Copy out each line of the material in which the word "trimStart" can be found.
· · · · · · ·
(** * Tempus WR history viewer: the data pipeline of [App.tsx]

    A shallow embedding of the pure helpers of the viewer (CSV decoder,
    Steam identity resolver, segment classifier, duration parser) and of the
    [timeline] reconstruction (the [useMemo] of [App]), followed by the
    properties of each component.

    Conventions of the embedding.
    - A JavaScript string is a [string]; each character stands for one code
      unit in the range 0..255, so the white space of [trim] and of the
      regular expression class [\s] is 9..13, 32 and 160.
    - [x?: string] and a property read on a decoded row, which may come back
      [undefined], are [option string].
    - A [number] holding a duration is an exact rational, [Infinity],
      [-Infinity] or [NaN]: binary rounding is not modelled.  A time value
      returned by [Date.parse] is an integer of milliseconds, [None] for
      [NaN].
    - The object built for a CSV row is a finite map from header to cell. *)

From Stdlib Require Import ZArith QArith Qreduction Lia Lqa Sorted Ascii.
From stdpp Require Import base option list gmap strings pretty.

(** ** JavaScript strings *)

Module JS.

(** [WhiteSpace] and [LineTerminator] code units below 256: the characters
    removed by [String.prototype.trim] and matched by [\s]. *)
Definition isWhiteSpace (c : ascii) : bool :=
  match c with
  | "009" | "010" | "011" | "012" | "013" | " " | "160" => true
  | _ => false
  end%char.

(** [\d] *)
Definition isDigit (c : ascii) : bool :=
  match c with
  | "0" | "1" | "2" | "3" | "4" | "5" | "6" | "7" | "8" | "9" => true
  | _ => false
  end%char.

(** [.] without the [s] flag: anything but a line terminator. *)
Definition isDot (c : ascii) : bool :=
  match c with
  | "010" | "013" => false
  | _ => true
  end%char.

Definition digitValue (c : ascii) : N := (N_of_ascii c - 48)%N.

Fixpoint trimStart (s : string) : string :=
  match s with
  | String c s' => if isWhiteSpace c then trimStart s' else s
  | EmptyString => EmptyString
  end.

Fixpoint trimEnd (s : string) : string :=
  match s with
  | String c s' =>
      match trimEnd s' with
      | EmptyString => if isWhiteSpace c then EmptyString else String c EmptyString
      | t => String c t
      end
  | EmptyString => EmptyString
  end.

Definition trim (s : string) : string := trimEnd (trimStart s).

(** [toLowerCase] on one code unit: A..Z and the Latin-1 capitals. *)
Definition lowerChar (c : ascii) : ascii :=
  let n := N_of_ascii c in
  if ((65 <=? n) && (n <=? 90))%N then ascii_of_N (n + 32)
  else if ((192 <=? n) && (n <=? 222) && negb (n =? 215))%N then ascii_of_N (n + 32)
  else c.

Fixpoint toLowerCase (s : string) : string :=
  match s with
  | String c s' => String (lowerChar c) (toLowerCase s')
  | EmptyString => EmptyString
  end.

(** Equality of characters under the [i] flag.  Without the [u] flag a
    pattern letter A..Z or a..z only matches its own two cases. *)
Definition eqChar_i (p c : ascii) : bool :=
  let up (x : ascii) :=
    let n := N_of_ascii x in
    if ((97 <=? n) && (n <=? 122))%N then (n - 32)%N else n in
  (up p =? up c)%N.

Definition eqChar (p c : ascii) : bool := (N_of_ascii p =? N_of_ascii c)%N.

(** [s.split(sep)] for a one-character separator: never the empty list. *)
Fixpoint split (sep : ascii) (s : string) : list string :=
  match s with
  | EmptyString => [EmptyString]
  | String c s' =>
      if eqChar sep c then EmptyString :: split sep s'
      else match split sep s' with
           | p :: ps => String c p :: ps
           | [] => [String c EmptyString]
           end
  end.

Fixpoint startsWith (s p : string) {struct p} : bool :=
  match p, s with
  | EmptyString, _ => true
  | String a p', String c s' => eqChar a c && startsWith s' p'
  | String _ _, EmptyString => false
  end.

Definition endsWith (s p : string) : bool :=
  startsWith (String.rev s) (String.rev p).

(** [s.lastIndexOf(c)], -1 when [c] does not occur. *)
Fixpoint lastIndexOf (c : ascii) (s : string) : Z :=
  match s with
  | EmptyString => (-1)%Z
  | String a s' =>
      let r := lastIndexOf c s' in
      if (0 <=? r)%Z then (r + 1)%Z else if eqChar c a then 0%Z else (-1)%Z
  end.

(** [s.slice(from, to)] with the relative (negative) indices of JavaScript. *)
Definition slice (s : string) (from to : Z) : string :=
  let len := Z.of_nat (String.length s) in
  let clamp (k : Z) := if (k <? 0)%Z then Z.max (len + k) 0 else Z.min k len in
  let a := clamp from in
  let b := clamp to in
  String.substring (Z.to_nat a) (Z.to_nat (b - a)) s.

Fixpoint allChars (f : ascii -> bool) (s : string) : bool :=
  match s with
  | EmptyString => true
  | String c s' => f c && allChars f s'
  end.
· · · · · · ·
● **WRITTEN REPLY**:
Fixpoint trimStart (s : string) : string :=
  | String c s' => if isWhiteSpace c then trimStart s' else s
Definition trim (s : string) : string := trimEnd (trimStart s).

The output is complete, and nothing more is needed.